Dear “not a Pastor’s spouse”,
While your spouse may not be a pastor, you have unwittingly found the key and unlocked the door that leads to the Secret World of Pastor’s Spouses. Unfortunately, it’s too late to retreat. This “bizarre-o world” has begun to take over, but the good news is, you do have control in your new alter reality. I’m sure that you have already recognized that some of these people lavishing you with unwarranted attention do have good motives. They want to encourage you and, in some small way, be a part of what you are doing for the Lord. In fact, I believe most people THINK that’s what they are doing when they feel compelled to give opinions. But, being in the Secret World of Pastor’s Spouses is kind of like when a woman is pregnant. Everyone, including strangers, feel compelled to tell her pregnancy stories (to help her out, of course!). They also like to reach out and touch her in places that they never would touch if she wasn’t pregnant. It’s uncomfortable. Privacy and sometimes decency are encroached on in this world. But it’s mostly harmless and with time you do get used to it. In a few more weeks, you will be able to figure out who is safe, who you need to smile and nod at, who you need to avoid in the hallway, and who might become a new friend.

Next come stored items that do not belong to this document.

(** ** The slots of a BinaryBuilder *)

(** The bytes, the byte length and the validity flag of a logical append,
    and the bitmap append it makes. *)
Definition slot_bytes (o : BinaryBuilder.op) : list Z :=
  match o with
  | BinaryBuilder.OpAppend value => value
  | BinaryBuilder.OpAppendNull => []
  end.

Definition slot_valid (o : BinaryBuilder.op) : bool :=
  match o with
  | BinaryBuilder.OpAppend _ => true
  | BinaryBuilder.OpAppendNull => false
  end.

(** The byte offsets at which the slots of a run start, the value data
    being [n] bytes long before the run. *)
Fixpoint slot_starts (n : Z) (ops : list BinaryBuilder.op) : list Z :=
  match ops with
  | [] => []
  | o :: ops' => n :: slot_starts (n + Z.of_nat (List.length (slot_bytes o))) ops'
  end.

(** All the bytes of the slots of a run, in order. *)
Fixpoint slots_data (ops : list BinaryBuilder.op) : list Z :=
  match ops with
  | [] => []
  | o :: ops' => slot_bytes o ++ slots_data ops'
  end.

(** A BinaryBuilder presized for a run of unchecked appends, as builder.h
    (lines 823-826) asks of the caller: [Reserve] has made room for the
    elements, in the bitmap and in the offsets, and [ReserveData] for the
    bytes of the values. *)
Definition BinaryBuilder_presized (ops : list BinaryBuilder.op) (b : BinaryBuilder.t)
  : Prop :=
  0 <= ArrayBuilder.length_ (BinaryBuilder.base_ b) /\
  ArrayBuilder.length_ (BinaryBuilder.base_ b) + Z.of_nat (List.length ops)
    <= ArrayBuilder.capacity_ (BinaryBuilder.base_ b) /\
  ArrayBuilder.capacity_ (BinaryBuilder.base_ b)
    <= 8 * Z.of_nat (List.length (ArrayBuilder.null_bitmap_data_ (BinaryBuilder.base_ b))) /\
  TypedBufferBuilder.length (BinaryBuilder.offsets_builder_ b) + Z.of_nat (List.length ops)
    <= TypedBufferBuilder.capacity_ (BinaryBuilder.offsets_builder_ b) /\
  BinaryBuilder.value_data_length b + Z.of_nat (List.length (slots_data ops))
    <= BinaryBuilder.value_data_capacity b.

(** A new builder presized for four elements and three bytes of values. *)
Definition BinaryBuilder_reserved : BinaryBuilder.t :=
  snd (BinaryBuilder.ReserveData 3
         (snd (Reserve 4 (BinaryBuilder.new (mkPool 4096 170))))).

(** The byte offset at which slot [k] of a run starts, the value data
    being [n] bytes long before the run: [n] plus the bytes of the slots
    before it. *)
Definition slot_start (n : Z) (ops : list BinaryBuilder.op) (k : nat) : Z :=
  n + Z.of_nat (List.length (slots_data (take k ops))).

(** ** FixedSizeBinaryBuilder: accessors *)

(** [value_data_length()] (line 964) and [byte_width()] (line 966). *)
Definition FixedSizeBinaryBuilder_value_data_length (b : FixedSizeBinaryBuilder.t) : Z :=
  BufferBuilder.length (FixedSizeBinaryBuilder.byte_builder_ b).

Definition FixedSizeBinaryBuilder_byte_width (b : FixedSizeBinaryBuilder.t) : Z :=
  FixedSizeBinaryBuilder.byte_width_ b.

(** A FixedSizeBinaryBuilder in a consistent state: the value data holds
    [byte_width] bytes for each element, and the byte buffer has been
    sized for the capacity, as [Resize] sizes it. *)
Definition fixed_size_consistent (b : FixedSizeBinaryBuilder.t) : Prop :=
  0 <= FixedSizeBinaryBuilder.byte_width_ b /\
  0 <= ArrayBuilder.length_ (FixedSizeBinaryBuilder.base_ b) /\
  BufferBuilder.length (FixedSizeBinaryBuilder.byte_builder_ b)
    = ArrayBuilder.length_ (FixedSizeBinaryBuilder.base_ b)
      * FixedSizeBinaryBuilder.byte_width_ b /\
  ArrayBuilder.capacity_ (FixedSizeBinaryBuilder.base_ b)
    * FixedSizeBinaryBuilder.byte_width_ b
    <= BufferBuilder.capacity_ (FixedSizeBinaryBuilder.byte_builder_ b).

(** ** The adaptive builders: what a run leaves pending *)

(** Whether a run of scalar appends holds a null. *)
Definition adaptive_any_null (ops : list adaptive_op) : bool :=
  existsb adaptive_is_null ops.

(** A new builder of 4-byte values that has reserved room, and the
    appends of scenario 1 of the spec: 1, 2, null, 4 as [int32_t]. *)
Definition Int32Builder_reserved : PrimitiveBuilder.t :=
  snd (Reserve 1 (PrimitiveBuilder.new 4 (mkPool 4096 170))).

Definition Int32_scenario : list NumericBuilder.op :=
  [NumericBuilder.OpAppend [1; 0; 0; 0]; NumericBuilder.OpAppend [2; 0; 0; 0];
   NumericBuilder.OpAppendNull; NumericBuilder.OpAppend [4; 0; 0; 0]].

(* ===================================================================== *)
(** * Theorems *)
(* ===================================================================== *)

Import ArrayBuilder.
Import Virtual.

(** ** Resize and its capacity check *)

Lemma CheckCapacity_OK_iff (c old : Z) :
  CheckCapacity c old = OK <-> 0 <= c /\ old <= c.
Proof.
  unfold CheckCapacity.
  destruct (Z.ltb_spec c 0); [split; [discriminate | lia] |].
  destruct (Z.ltb_spec c old); [split; [discriminate | lia] |].
  split; [lia | reflexivity].
Qed.

Lemma CheckCapacity_Invalid_iff (c old : Z) :
  (exists msg, CheckCapacity c old = Invalid msg) <-> c < 0 \/ c < old.
Proof.
  unfold CheckCapacity.
  destruct (Z.ltb_spec c 0); [split; [lia | eauto] |].
  destruct (Z.ltb_spec c old); [split; [lia | eauto] |].
  split; [intros [msg Hm]; discriminate | lia].
Qed.

(** ** NullBuilder *)

Lemma NullBuilder_run_counts (ops : list NullBuilder.op) (b : NullBuilder.t) :
  length_ (NullBuilder.run ops b) = length_ b + Z.of_nat (List.length ops) /\
  null_count_ (NullBuilder.run ops b) = null_count_ b + Z.of_nat (List.length ops) /\
  null_bitmap_data_ (NullBuilder.run ops b) = null_bitmap_data_ b /\
  capacity_ (NullBuilder.run ops b) = capacity_ b.
Proof.
  revert b. induction ops as [| o ops IH]; intros b.
  - simpl. repeat split; lia.
  - change (NullBuilder.run (o :: ops) b)
      with (NullBuilder.run ops (snd (NullBuilder.step o b))).
    destruct (IH (snd (NullBuilder.step o b))) as (Hl & Hn & Hb & Hc).
    rewrite Hl, Hn, Hb, Hc.
    destruct o; simpl; repeat split; lia.
Qed.
(** [s.title()] on ASCII text: a letter that follows a letter is made
    small, any other letter is made a capital. *)
Fixpoint title_go (after_letter : bool) (s : string) : string :=
  match s with
  | String c s' =>
      if is_upper c || is_lower c
      then String (if after_letter then Num.lower c else upper c)
                  (title_go true s')
      else String c (title_go false s')
  | EmptyString => EmptyString
  end.

Definition title (s : string) : string := title_go false s.

(** [c * n] for a text [c]. *)
Fixpoint times (c : string) (n : nat) : string :=
  match n with
  | O => ""
  | S n' => c +:+ times c n'
  end.

(** [str(n)] for [0 <= n]. *)
Definition str_nat (n : nat) : string := Num.digits (Z.of_nat n).

(** [sep.join(l)] *)
Fixpoint join (sep : string) (l : list string) : string :=
  match l with
  | [] => ""
  | [s] => s
  | s :: l' => s +:+ sep +:+ join sep l'
  end.

(** What [print(s)] sends to its stream. *)
Definition print (s : string) : string := s +:+ Py.NL.

End Text.

(** ** Writing a description report: [describe]

    [described] holds, for each frame of [data], the text of
    [d.describe()] as [print] shows it.  The result is what went to the
    standard output and the file written, if any, with its text. *)

Record Output : Type := mkOutput {
  stdout : string;
  written : option (string * string)
}.

(** The loop of the first branch, from the index [i]. *)
Fixpoint describe_shown (i : nat) (described : list string) : string :=
  match described with
  | [] => ""
  | t :: rest =>
      Text.print ("DIMM" +:+ Text.str_nat (i + 1))
        +:+ Text.print t
        +:+ Text.print Py.NL
        +:+ describe_shown (S i) rest
  end.

(** The loop of the second branch, from the index [i]. *)
Fixpoint describe_saved (i : nat) (described : list string) : string :=
  match described with
  | [] => ""
  | t :: rest =>
      Text.print ("DIMM" +:+ Text.str_nat (i + 1) +:+ Py.NL +:+ Text.times "-" 5)
        +:+ Text.print t
        +:+ (if (i =? 7)%nat then "" else Text.print (Py.NL +:+ Py.NL))
        +:+ describe_saved (S i) rest
  end.

Definition describe (described : list string) (data_type axis : string)
    (save_as : option string) : Output :=
  let given :=
    match save_as with
    | None => false
    | Some s => negb (String.eqb s "")
    end in
  let shown :=
    if negb given
    then Text.print Py.NL +:+ describe_shown 0 described
    else "" in
  match save_as with
  | Some s =>
      if given then
        let save_as := if negb (Py.contains ".txt" s) then s +:+ ".txt" else s in
        let head :=
          Text.print (Text.title data_type +:+ " (" +:+ Text.title axis
                        +:+ ") Description" +:+ Py.NL
                        +:+ Text.times "-" (len data_type + 16)
                        +:+ Py.NL +:+ Py.NL) in
        mkOutput shown (Some (save_as, head +:+ describe_saved 0 described))
      else mkOutput shown None
  | None => mkOutput shown None
  end.

(** ** Sending the tables to a sheet

    The sheet is an object of another package; what the functions do to it
    is the list of the calls they make, in order. *)

Inductive SheetCall : Type :=
  | GoogleSheets (name : string)
  | clear_worksheet
  | set_acell_contents_range (range : string) (contents : list (list string)).

Section Sheets.

(** The text [str] gives for a float (for a cell that [to_df] did not
    turn into a string). *)
Variable str_float : float -> string.

(** [f"{c}"] *)
Definition fstring (c : cell) : string :=
  match c with
  | PyStr s => s
  | PyFloat x => str_float x
  | PyNone => "None"
  | PyBool b => if b then "True" else "False"
  end.

(** [df[name][k]] on a frame with the default index: a label that is
    absent is a [KeyError], and so is a row that is absent (or the number
    [k] sought among the labels, when [name] names several columns). *)
Definition cell_at (df : DataFrame) (name : string) (k : nat) : result cell :=
  match Pd.positions name (columns df) O with
  | [] => Raise (KeyError name)
  | [i] =>
      match values df !! k with
      | Some r => Py.item r i
      | None => Raise (KeyError (Text.str_nat k))
      end
  | _ :: _ :: _ => Raise (KeyError (Text.str_nat k))
  end.

(** The second argument of one call: the labels, then the rows 0 to 6. *)
Definition contents_of (names : list string) (df : DataFrame)
  : result (list (list string)) :=
  let! rows :=
    mapM (fun k => mapM (fun name => let! c := cell_at df name k in
                                     Ok (fstring c)) names)
         (seq 0 7) in
  Ok (names :: rows).

(** The calls [sheet.set_acell_contents_range(...)], one after the other;
    [calls] holds the calls made so far. *)
Fixpoint set_ranges (names : list string) (todo : list (string * DataFrame))
    (calls : list SheetCall) : list SheetCall * result unit :=
  match todo with
  | [] => (calls, Ok tt)
  | (range, df) :: todo' =>
      match contents_of names df with
      | Ok contents =>
          set_ranges names todo'
            (calls ++ [set_acell_contents_range range contents])
      | Raise e => (calls, Raise e)
      end
  end.

Definition acceleration_ranges : list string :=
  ["B1:E8"; "B12:E19"; "B23:E30"; "B34:E41";
   "B45:E52"; "B56:E63"; "B67:E74"; "B78:E85"].

Definition velocity_deformation_ranges : list string :=
  ["B1:D8"; "B12:D19"; "B23:D30"; "B34:D41";
   "B45:D52"; "B56:D63"; "B67:D74"; "B78:D85"].

Definition write_dfs_to_google_sheets__acceleration
    (df_namedtuple : Dimms DataFrame) : list SheetCall * result unit :=
  set_ranges ["Frequency"; "Amplitude"; "Amplitude_g"; "Phase_Angle"]
    (zip acceleration_ranges (dimms_list df_namedtuple))
    [GoogleSheets "PythonTest"; clear_worksheet].

Definition write_dfs_to_google_sheets__velocity_deformation
    (df_namedtuple : Dimms DataFrame) : list SheetCall * result unit :=
  set_ranges ["Frequency"; "Amplitude"; "Phase_Angle"]
    (zip velocity_deformation_ranges (dimms_list df_namedtuple))
    [GoogleSheets "PythonTest"; clear_worksheet].

(** [open(path)] and the parser. *)
Definition load_description (to_df : list string -> result DataFrame)
    (fs : FileSystem) (path : string) : result (Dimms DataFrame) :=
  match content_of fs path with
  | Some content => load_dfs_from_description to_df content
  | None => Raise FileNotFoundError
  end.

Definition description_path (sim_folder_name kind axis : string) : string :=
  Num.lowercase sim_folder_name +:+ "/data/" +:+ kind +:+ "_"
    +:+ Num.lowercase axis +:+ "_description.txt".

Definition write_acceleration_descriptions_to_google_sheets
    (axis sim_folder_name : string) (fs : FileSystem)
  : list SheetCall * result unit :=
  match load_description Acceleration.to_df fs
          (description_path sim_folder_name "acceleration" axis) with
  | Ok data_files => write_dfs_to_google_sheets__acceleration data_files
  | Raise e => ([], Raise e)
  end.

There is no way to avoid this attention. We can’t control other people’s actions or stupidity. But you can filter the comments, judge actions rightly, and respond transparently. When you feel like someone has crossed the line, it’s ok to tell them so.
You may not have invited this kind of attention, but God may want to use your new platform for His Glory. Don’t be so quick to slam the door and throw away the key because of the initial shock of what you have experienced. Come in. Look around. There’s beauty in this secret world too. I hope you discover it soon.
My husband handles all the technical aspects of our church ministries. He was hired with the title Minister of Media. The problem is that he spends a lot of his time just fixing the computers in the church office. What happened to the “minister” part of his title? I don’t think that the staff sees him as a REAL pastor. He recruits and ministers to a large team of volunteers who run the all the tech in our services. He leads those volunteers in Bible Study and pastors their families. He has a religious undergraduate degree and he is a licensed minister. Why do they treat him like the IT guy? My husband tells me to blow it off and not worry about it. He’s a lot less concerned about this than I am, but I’m irritated. How do I get past this attitude?
Insulted in Indiana
This may be one of those things about ministry life that you are going to have to just let go of in order to find some peace. It is definitely our first reaction to defend our spouse when we see an injustice taking place. Especially when we think they deserve so much more respect than they are receiving at church. Changing your attitude starts with:
- Recognizing that while man sees the outward appearance, God sees the heart (I Samuel 16:7)
- Realizing that no matter what happens with the staff or congregation, we do our work as unto the Lord (Colossians 3:23-24)
- Start claiming God’s promise that what is sacrificed to Him in secret will be rewarded (Matthew 6:4-6)
And don’t diminish what your attitude can do for your spouse. It may be that the reason your husband can accept his relegated role so easily is because you see him as so much more. Sometimes it only takes one person, the most important person in our lives, recognizing the work we are doing to give us the strength to push through when ministry is difficult. Balance your admiration of your husband with the viewpoint that the only person you are really trying to please is God and I think your attitude will swiftly find adjustment.